Anonymous - 2010-11-30, 13:37

Boże ..czy mój mąż wróci do mnie ? czy konsekwentnie będzie trwał przy swoim odrzuceniu mnie ? :?:
Nic nie mogę uczynić w tej kwestii . To jego wola.
Czy separacja to już całkowity rozpad małżeństwa ?

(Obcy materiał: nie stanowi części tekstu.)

(** * The markdown converter of Notion-mcp

    A shallow embedding of [src/markdown_converter.py] (class
    [MarkdownConverter]): the parser [parse_markdown_to_blocks], the
    serializer [convert_blocks_to_markdown] and the helper
    [_extract_text_content], followed by the properties the specification
    states about them; then [extract_uuid] and the arguments of the tool
    calls of [src/notion_mcp_client.py], and [_markdown_to_blocks] and the
    branches [search_notion] and [query_database] of the tool handler of
    [src/mcp_server.py], with properties of their own.

    Python values are modelled as the code handles them:
    - a [str] is a sequence of Unicode code points ([list N]);
    - a block is a [dict] of JSON-like values ([json]), read with
      [dict.get] and written as a literal;
    - an operation that can raise ([x[i]], [x.get], iteration, [in],
      [str.join]) returns a [result], and so does every function built
      from them;
    - the two [while] loops of the parser run on an index and a fuel; the
      parser hands them more fuel than there are lines and the development
      proves that it is never used up. *)

From Stdlib Require Import Ascii String.
From Stdlib Require Import List Bool Arith NArith ZArith Lia.
Import ListNotations.
Open Scope list_scope.

Set Warnings "-register-all".

(** ** Strings *)

Module Str.

(** A character is its code point, a string the list of its characters. *)
Definition char : Type := N.
Definition str : Type := list char.

(** A literal of the source, written in ASCII. *)
Fixpoint lit (s : string) : str :=
  match s with
  | EmptyString => []
  | String a s' => N_of_ascii a :: lit s'
  end.
Arguments lit s%_string.

(** The newline character, ["\n"]. *)
Definition NL : char := 10%N.

Definition in_ranges (table : list (N * N)) (c : char) : bool :=
  existsb (fun r => (fst r <=? c)%N && (c <=? snd r)%N) table.

(** [str.isspace] of one character, which is also what [str.strip()]
    removes: the characters of bidirectional class WS, B or S and of
    category Zs (CPython's [_PyUnicode_IsWhitespace]). *)
Definition whitespace_table : list (N * N) :=
  [ (9, 13); (28, 32); (133, 133); (160, 160); (5760, 5760); (8192, 8202);
    (8232, 8233); (8239, 8239); (8287, 8287); (12288, 12288) ]%N.

Definition isspace (c : char) : bool := in_ranges whitespace_table c.

(** [str.isdigit] of one character: the characters whose Unicode numeric
    type is Decimal or Digit (Unicode 14.0, the table of CPython 3.11).
    The first range is ASCII ['0'..'9']; the others are the superscript
    digits and the digits of other scripts. *)
Definition digit_table : list (N * N) :=
  [ (48, 57); (178, 179); (185, 185); (1632, 1641); (1776, 1785);
    (1984, 1993); (2406, 2415); (2534, 2543); (2662, 2671); (2790, 2799);
    (2918, 2927); (3046, 3055); (3174, 3183); (3302, 3311); (3430, 3439);
    (3558, 3567); (3664, 3673); (3792, 3801); (3872, 3881); (4160, 4169);
    (4240, 4249); (4969, 4977); (6112, 6121); (6160, 6169); (6470, 6479);
    (6608, 6618); (6784, 6793); (6800, 6809); (6992, 7001); (7088, 7097);
    (7232, 7241); (7248, 7257); (8304, 8304); (8308, 8313); (8320, 8329);
    (9312, 9320); (9332, 9340); (9352, 9360); (9450, 9450); (9461, 9469);
    (9471, 9471); (10102, 10110); (10112, 10120); (10122, 10130);
    (42528, 42537); (43216, 43225); (43264, 43273); (43472, 43481);
    (43504, 43513); (43600, 43609); (44016, 44025); (65296, 65305);
    (66720, 66729); (68160, 68163); (68912, 68921); (69216, 69224);
    (69714, 69722); (69734, 69743); (69872, 69881); (69942, 69951);
    (70096, 70105); (70384, 70393); (70736, 70745); (70864, 70873);
    (71248, 71257); (71360, 71369); (71472, 71481); (71904, 71913);
    (72016, 72025); (72784, 72793); (73040, 73049); (73120, 73129);
    (92768, 92777); (92864, 92873); (93008, 93017); (120782, 120831);
    (123200, 123209); (123632, 123641); (125264, 125273); (127232, 127242);
    (130032, 130041) ]%N.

Anonymous - 2010-11-30, 14:03

Monika36,
Dziś myślimy o tym samym.

Anonymous - 2010-11-30, 14:19

Moniko, a jeśli to ucieczka przed sobą samym? Ucieczka od sumienia... Modlisz się przecież o nawrócenie męża... Ono nie zawsze wygląda tak, jak my to sobie zaplanowaliśmy, jak to sobie wyobrażamy - tak w odniesieniu do siebie, jak i drugiego człowieka. Nie zawsze ta droga to autostrada, bywa, że - błotnista ścieżka...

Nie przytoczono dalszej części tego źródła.